Please repeat, from the entries that follow, the lines from the one containing "match strchr 46" through the one containing "(** The tables: the" exactly, adding nothing.

-------- Extracted material

(* ===== verification/Sockaddr.v ===== *)
(** * Sockaddr: IP addresses, network masks and address classes of nsd/sockaddr.c.

    A socket address is kept in the storage that serves both families: the family,
    the port, the four bytes where [struct sockaddr_in] has its address and the
    sixteen bytes where [struct sockaddr_in6] has it (the two do not overlap).  A
    bitwise and of words that were read with [memcpy] is the and of their bytes in
    either byte order. *)

From S2P Require Import Prelude Str.

Definition AF_UNSPEC : Z := 0.
Definition AF_INET : Z := 2.
Definition AF_INET6 : Z := 10.

Record sockaddr := mkSockaddr {
  sa_family : Z;
  port : Z;
  sin_addr : list Z;
  sin6_addr : list Z
}.

Definition set_family (f : Z) (sa : sockaddr) : sockaddr := mkSockaddr f (port sa) (sin_addr sa) (sin6_addr sa).
Definition set_sin_addr (b : list Z) (sa : sockaddr) : sockaddr := mkSockaddr (sa_family sa) (port sa) b (sin6_addr sa).
Definition set_sin6_addr (b : list Z) (sa : sockaddr) : sockaddr := mkSockaddr (sa_family sa) (port sa) (sin_addr sa) b.

(** [memset(ptr, 0, sizeof(struct NS_SOCKADDR_STORAGE))]. *)
Definition zero_sockaddr : sockaddr := mkSockaddr AF_UNSPEC 0 (replicate 4 0) (replicate 16 0).

Definition band (a m : list Z) : list Z := zip_with Z.land a m.

(** [IN6_IS_ADDR_V4MAPPED]: the prefix ::ffff:0:0/96. *)
Definition mapped_prefix : list Z := replicate 10 0 ++ [0xff; 0xff].

Definition SockaddrGetMappedV4 (sa : sockaddr) : option (list Z) :=
  if (sa_family sa =? AF_INET6) && bool_decide (take 12 (sin6_addr sa) = mapped_prefix)
  then Some (drop 12 (sin6_addr sa)) else None.

Definition SockaddrSetMappedV4 (sa : sockaddr) (addr4 : list Z) : sockaddr :=
  set_sin6_addr (replicate 10 0 ++ [0xff; 0xff] ++ addr4) sa.

Definition SockaddrGetComparableV4 (sa : sockaddr) : option (list Z) :=
  if sa_family sa =? AF_INET then Some (sin_addr sa) else SockaddrGetMappedV4 sa.

(** Whether the mask could be applied, and the masked address. *)
Definition Ns_SockaddrMask (addr mask : sockaddr) : bool * sockaddr :=
  let fa := sa_family addr in
  let fm := sa_family mask in
  if (fa =? AF_INET6) && (fm =? AF_INET6) then
    (true, set_sin6_addr (band (sin6_addr addr) (sin6_addr mask)) addr)
  else if (fa =? AF_INET) && (fm =? AF_INET) then
    (true, set_sin_addr (band (sin_addr addr) (sin_addr mask)) addr)
  else if (fa =? AF_INET) && (fm =? AF_INET6) then
    match SockaddrGetMappedV4 mask with
    | Some mask4 => (true, set_sin_addr (band (sin_addr addr) mask4) addr)
    | None => (false, addr)
    end
  else if (fa =? AF_INET6) && (fm =? AF_INET) then
    match SockaddrGetMappedV4 addr with
    | Some addr4 => (true, SockaddrSetMappedV4 addr (band addr4 (sin_addr mask)))
    | None => (false, addr)
    end
  else (false, addr).

(** [same]: both arguments are the same pointer. *)
Definition Ns_SockaddrSameIP (same : bool) (addr1 addr2 : sockaddr) : bool :=
  let f1 := sa_family addr1 in
  let f2 := sa_family addr2 in
  if same then true
  else if (f1 =? AF_INET6) && (f2 =? AF_INET6) then bool_decide (sin6_addr addr1 = sin6_addr addr2)
  else if (f1 =? AF_INET) && (f2 =? AF_INET) then bool_decide (sin_addr addr1 = sin_addr addr2)
  else if (f1 =? AF_INET) && (f2 =? AF_INET6) then
    match SockaddrGetMappedV4 addr2 with
    | Some a6v4 => bool_decide (sin_addr addr1 = a6v4)
    | None => false
    end
  else if (f1 =? AF_INET6) && (f2 =? AF_INET) then
    match SockaddrGetMappedV4 addr1 with
    | Some a6v4 => bool_decide (a6v4 = sin_addr addr2)
    | None => false
    end
  else false.

(** The loop over the sixteen bytes of an IPv6 address. *)
Fixpoint masked_bytes (a m o : list Z) : bool :=
  match a, m, o with
  | x :: a, y :: m, z :: o => if negb (Z.land x y =? z) then false else masked_bytes a m o
  | _, _, _ => true
  end.

(** [same]: the three arguments are the same pointer. *)
Definition Ns_SockaddrMaskedMatch (same : bool) (addr mask masked : sockaddr) : bool :=
  if same then true
  else if (sa_family addr =? AF_INET6) && (sa_family mask =? AF_INET6) && (sa_family masked =? AF_INET6) then
    masked_bytes (sin6_addr addr) (sin6_addr mask) (sin6_addr masked)
  else if (sa_family addr =? AF_INET) && (sa_family mask =? AF_INET) && (sa_family masked =? AF_INET) then
    bool_decide (band (sin_addr addr) (sin_addr mask) = sin_addr masked)
  else
    match SockaddrGetComparableV4 addr, SockaddrGetComparableV4 mask, SockaddrGetComparableV4 masked with
    | Some a4, Some m4, Some o4 => bool_decide (band a4 m4 = o4)
    | _, _, _ => false
    end.

(** The bytes of a mask with [nrBits] leading ones, in an array of [size] bytes. *)
Definition mask_bytes (size nrBits : Z) : list Z :=
  let full := nrBits / 8 in
  let rem := nrBits mod 8 in
  replicate (Z.to_nat full) 0xff ++
  (if full <? size then
     if negb (rem =? 0)
     then UCHAR (Z.shiftl 0xff (8 - rem)) :: replicate (Z.to_nat (size - full - 1)) 0
     else replicate (Z.to_nat (size - full)) 0
   else []).

Definition Ns_SockaddrMaskBits (mask : sockaddr) (nrBits : Z) : bool * sockaddr :=
  if sa_family mask =? AF_INET6
  then (true, set_sin6_addr (mask_bytes 16 (if 128 <? nrBits then 128 else nrBits)) mask)
  else if sa_family mask =? AF_INET
  then (true, set_sin_addr (mask_bytes 4 (if 32 <? nrBits then 32 else nrBits)) mask)
  else (false, mask).

(** [htonl] of a 32-bit number: its bytes, the highest first. *)
Definition be32 (z : Z) : list Z :=
  [UCHAR (Z.shiftr z 24); UCHAR (Z.shiftr z 16); UCHAR (Z.shiftr z 8); UCHAR z].

Section Parse.

(** The C library's [inet_pton]: the bytes of a textual address of the family, or
    [None] when it returns a value that is not positive. *)
Variable inet_pton : Z -> list Z -> option (list Z).

Definition ns_inet_pton (sa : sockaddr) (addr : list Z) : bool * sockaddr :=
  match inet_pton AF_INET addr with
  | Some b => (true, set_family AF_INET (set_sin_addr b sa))
  | None =>
      match inet_pton AF_INET6 addr with
      | Some b => (true, set_family AF_INET6 (set_sin6_addr b sa))
      | None => (false, sa)
      end
  end.

(** The mask of a numeric prefix length, for the parsed address. *)
Definition prefix_mask (ip mask : sockaddr) (nrBits : Z) : sockaddr :=
  let mask := set_family (sa_family ip) mask in
  match SockaddrGetMappedV4 ip with
  | Some _ =>
      if (96 <=? nrBits) && (nrBits <=? 128) then
        let v4bits := nrBits - 96 in
        SockaddrSetMappedV4 (set_family AF_INET6 mask)
          (if v4bits =? 0 then be32 0
           else be32 (Z.lxor (2 ^ 32 - 1) ((Z.shiftl 1 (32 - v4bits) - 1) mod 2 ^ 32)))
      else (Ns_SockaddrMaskBits mask nrBits).2
  | None => (Ns_SockaddrMaskBits mask nrBits).2
  end.

(** Whether the result is [NS_OK], the address, the mask and the number of bits.
    [validMask < 0] never holds: [ns_inet_pton] and [Ns_SockaddrMaskBits] give 0 or
    1 for the two families. *)
Definition Ns_SockaddrParseIPMask (ipString : list Z) : bool * sockaddr * sockaddr * Z :=
  match strchr 47 ipString with
  | (_, None) =>
      let '(validIP, ip) := ns_inet_pton zero_sockaddr ipString in
      if validIP then
        let mask := set_family (sa_family ip) zero_sockaddr in
        let nrBits := if sa_family mask =? AF_INET6 then 128 else 32 in
        let '(ok, mask) := Ns_SockaddrMaskBits mask nrBits in
        (ok, ip, mask, if ok then nrBits else 0)
      else (false, ip, zero_sockaddr, 0)
  | (dupIpString, Some slash) =>
      let '(validIP, ip) := ns_inet_pton zero_sockaddr dupIpString in
      let '(mask, nrBits) :=
        match strchr 46 slash, strchr 58 slash with
        | (_, None), (_, None) =>
            let nrBits := ((strtol slash 10).1.1) mod 2 ^ 32 in
            (prefix_mask ip zero_sockaddr nrBits, nrBits)
        | _, _ =>
            let '(validMask, mask) := ns_inet_pton zero_sockaddr slash in
            (mask, if validMask then if sa_family mask =? AF_INET6 then 128 else 32 else 0)
        end in
      let '(ok, ip) := Ns_SockaddrMask ip mask in
      (validIP && ok, ip, mask, if validIP && ok then nrBits else 0)
  end.

(** An entry of the tables of networks: mask and masked address.  A string that
    cannot be parsed is logged, and its entry stays as the parser left it. *)
Record MaskedEntry := mkEntry { entry_mask : sockaddr; entry_masked : sockaddr }.

Definition SockkAddrInitMaskedEntry (cdirString : list Z) : MaskedEntry :=
  let '(_, ip, mask, _) := Ns_SockaddrParseIPMask cdirString in mkEntry mask ip.

Definition nonPublicCIDR : list (list Z) :=
  bytes <$> ["10.0.0.0/8"; "172.16.0.0/12"; "192.168.0.0/16"; "fc00::/7"; "127.0.0.0/8"; "::1/128";
             "169.254.0.0/16"; "fe80::/10"; "0.0.0.0/8"; "::/128"]%string.

(** The tables: the built-in networks and those of the trusted servers, a list of
    strings from the configuration ([None]: not configured). *)
Definition SockAddrInit (trustedservers : option (list (list Z))) : list MaskedEntry * option (list MaskedEntry) :=
  (SockkAddrInitMaskedEntry <$> nonPublicCIDR,
   match trustedservers with
   | Some (e :: elements) => Some (SockkAddrInitMaskedEntry <$> e :: elements)
   | _ => None
   end).

(** The loops over the tables. *)
Fixpoint in_entries (entries : list MaskedEntry) (sa : sockaddr) : bool :=
  match entries with
  | [] => false
  | e :: entries =>
      if Ns_SockaddrMaskedMatch false sa (entry_mask e) (entry_masked e) then true else in_entries entries sa
  end.

Definition Ns_SockaddrTrustedReverseProxy (trustedservers : option (list (list Z))) (sa : sockaddr) : bool :=
  match (SockAddrInit trustedservers).2 with
  | Some entries => in_entries entries sa
  | None => false
  end.

Definition Ns_SockaddrPublicIpAddress (sa : sockaddr) : bool := negb (in_entries (SockAddrInit None).1 sa).

End Parse.

Definition Ns_SockaddrInAny (sa : sockaddr) : bool :=
  if sa_family sa =? AF_INET then bool_decide (sin_addr sa = replicate 4 0)
  else if sa_family sa =? AF_INET6 then bool_decide (sin6_addr sa = replicate 16 0)
  else false.

Definition Ns_SockaddrSetLoopback (sa : sockaddr) : bool * sockaddr :=
  if sa_family sa =? AF_INET then (true, set_sin_addr [127; 0; 0; 1] sa)
  else if sa_family sa =? AF_INET6 then (true, set_sin6_addr (replicate 15 0 ++ [1]) sa)
  else (false, sa).

(** ** Addresses as strings of bits *)

(** Bit [i] of an address, the highest bit of the first byte being bit 0. *)
Definition abit (l : list Z) (i : Z) : bool := Z.testbit (nth (Z.to_nat (i / 8)) l 0) (7 - i mod 8).

Definition is_addr (size : nat) (l : list Z) : Prop := length l = size /\ Forall is_byte l.

(** Both addresses are in the same network of [n] bits. *)
Definition same_prefix (n : Z) (a b : list Z) : Prop := forall i, 0 <= i < n -> abit a i = abit b i.

Lemma nth_byte l k : Forall is_byte l -> is_byte (nth k l 0).
Proof. intros H. revert k. induction H; intros [|k]; cbn; unfold is_byte in *; auto; lia. Qed.

Lemma band_length a m : length a = length m -> length (band a m) = length a.
Proof. intros. unfold band. rewrite length_zip_with. lia. Qed.

Lemma band_bytes a m : Forall is_byte a -> Forall is_byte m -> Forall is_byte (band a m).
Proof.
  intros Ha. revert m. induction Ha as [|x a Hx Ha IH]; intros m Hm; [constructor|].
  destruct Hm as [|y m Hy Hm]; [constructor|]. cbn. constructor; [by apply land_byte|]. by apply IH.
Qed.

Lemma band_addr k a m : is_addr k a -> is_addr k m -> is_addr k (band a m).
Proof. intros [??] [??]. split; [rewrite band_length; congruence|by apply band_bytes]. Qed.

Lemma abit_band a m i : length a = length m -> abit (band a m) i = abit a i && abit m i.
Proof.
  unfold abit. generalize (Z.to_nat (i / 8)) as k. intros k Hl. rewrite <- Z.land_spec. f_equal.
  revert k m Hl. induction a as [|x a IH]; intros k [|y m] Hl; cbn in *; try lia; destruct k; try done.
  apply IH. lia.
Qed.

Lemma bits_ext k a b : is_addr k a -> is_addr k b -> same_prefix (8 * Z.of_nat k) a b -> a = b.
Proof.
  intros [Hla Ha] [Hlb Hb] H. apply (nth_ext _ _ 0 0); [congruence|]. intros j Hj.
  apply byte_ext; [by apply nth_byte..|]. intros i Hi.
  specialize (H (8 * Z.of_nat j + (7 - i)) ltac:(lia)). unfold abit in H.
  rewrite (Z.mul_comm 8), Z.div_add_l, Z.div_small in H by lia.
  replace ((Z.of_nat j * 8 + (7 - i)) mod 8) with (7 - i) in H
    by (rewrite Z.add_comm, Z.mod_add by lia; rewrite Z.mod_small; lia).
  replace (Z.to_nat (Z.of_nat j + 0)) with j in H by lia. by replace (7 - (7 - i)) with i in H by lia.
Qed.

(** A mask of [n] bits has exactly its first [n] bits set, for both sizes. *)
Definition mask_check (size n : Z) : bool :=
  bool_decide (length (mask_bytes size n) = Z.to_nat size) &&
  forallb (fun x => (0 <=? x) && (x <? 256)) (mask_bytes size n) &&
  forallb (fun i => Bool.eqb (abit (mask_bytes size n) i) (i <? n)) (seqZ 0 (8 * size)).

Lemma mask_check_ok size n : (size = 4 \/ size = 16) -> 0 <= n <= 8 * size -> mask_check size n = true.
Proof.
  intros Hs Hn. assert (Hall : forallb (mask_check size) (seqZ 0 (8 * size + 1)) = true)
    by (destruct Hs as [-> | ->]; vm_compute; reflexivity).
  apply (proj1 (forallb_forall _ _) Hall). apply list_elem_of_In, elem_of_seqZ. lia.
Qed.

Lemma mask_spec size n : (size = 4 \/ size = 16) -> 0 <= n <= 8 * size ->
  is_addr (Z.to_nat size) (mask_bytes size n) /\
  forall i, 0 <= i < 8 * size -> abit (mask_bytes size n) i = (i <? n).
Proof.
  intros Hs Hn. pose proof (mask_check_ok size n Hs Hn) as H. unfold mask_check in H.
  apply andb_true_iff in H as [H H3]. apply andb_true_iff in H as [H1 H2]. apply bool_decide_eq_true in H1.
  split; [split; [done|]|].
  - apply Forall_forall. intros x Hx%list_elem_of_In. apply (proj1 (forallb_forall _ _) H2) in Hx.
    unfold is_byte. revert Hx. zcases; lia || done.
  - intros i Hi. apply Bool.eqb_prop. apply (proj1 (forallb_forall _ _) H3). apply list_elem_of_In, elem_of_seqZ. lia.
Qed.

----------------

▶ _Solution below_:
        match strchr 46 slash, strchr 58 slash with
        | (_, None), (_, None) =>
            let nrBits := ((strtol slash 10).1.1) mod 2 ^ 32 in
            (prefix_mask ip zero_sockaddr nrBits, nrBits)
        | _, _ =>
            let '(validMask, mask) := ns_inet_pton zero_sockaddr slash in
            (mask, if validMask then if sa_family mask =? AF_INET6 then 128 else 32 else 0)
        end in
      let '(ok, ip) := Ns_SockaddrMask ip mask in
      (validIP && ok, ip, mask, if validIP && ok then nrBits else 0)
  end.

(** An entry of the tables of networks: mask and masked address.  A string that
    cannot be parsed is logged, and its entry stays as the parser left it. *)
Record MaskedEntry := mkEntry { entry_mask : sockaddr; entry_masked : sockaddr }.

Definition SockkAddrInitMaskedEntry (cdirString : list Z) : MaskedEntry :=
  let '(_, ip, mask, _) := Ns_SockaddrParseIPMask cdirString in mkEntry mask ip.

Definition nonPublicCIDR : list (list Z) :=
  bytes <$> ["10.0.0.0/8"; "172.16.0.0/12"; "192.168.0.0/16"; "fc00::/7"; "127.0.0.0/8"; "::1/128";
             "169.254.0.0/16"; "fe80::/10"; "0.0.0.0/8"; "::/128"]%string.

(** The tables: the built-in networks and those of the trusted servers, a list of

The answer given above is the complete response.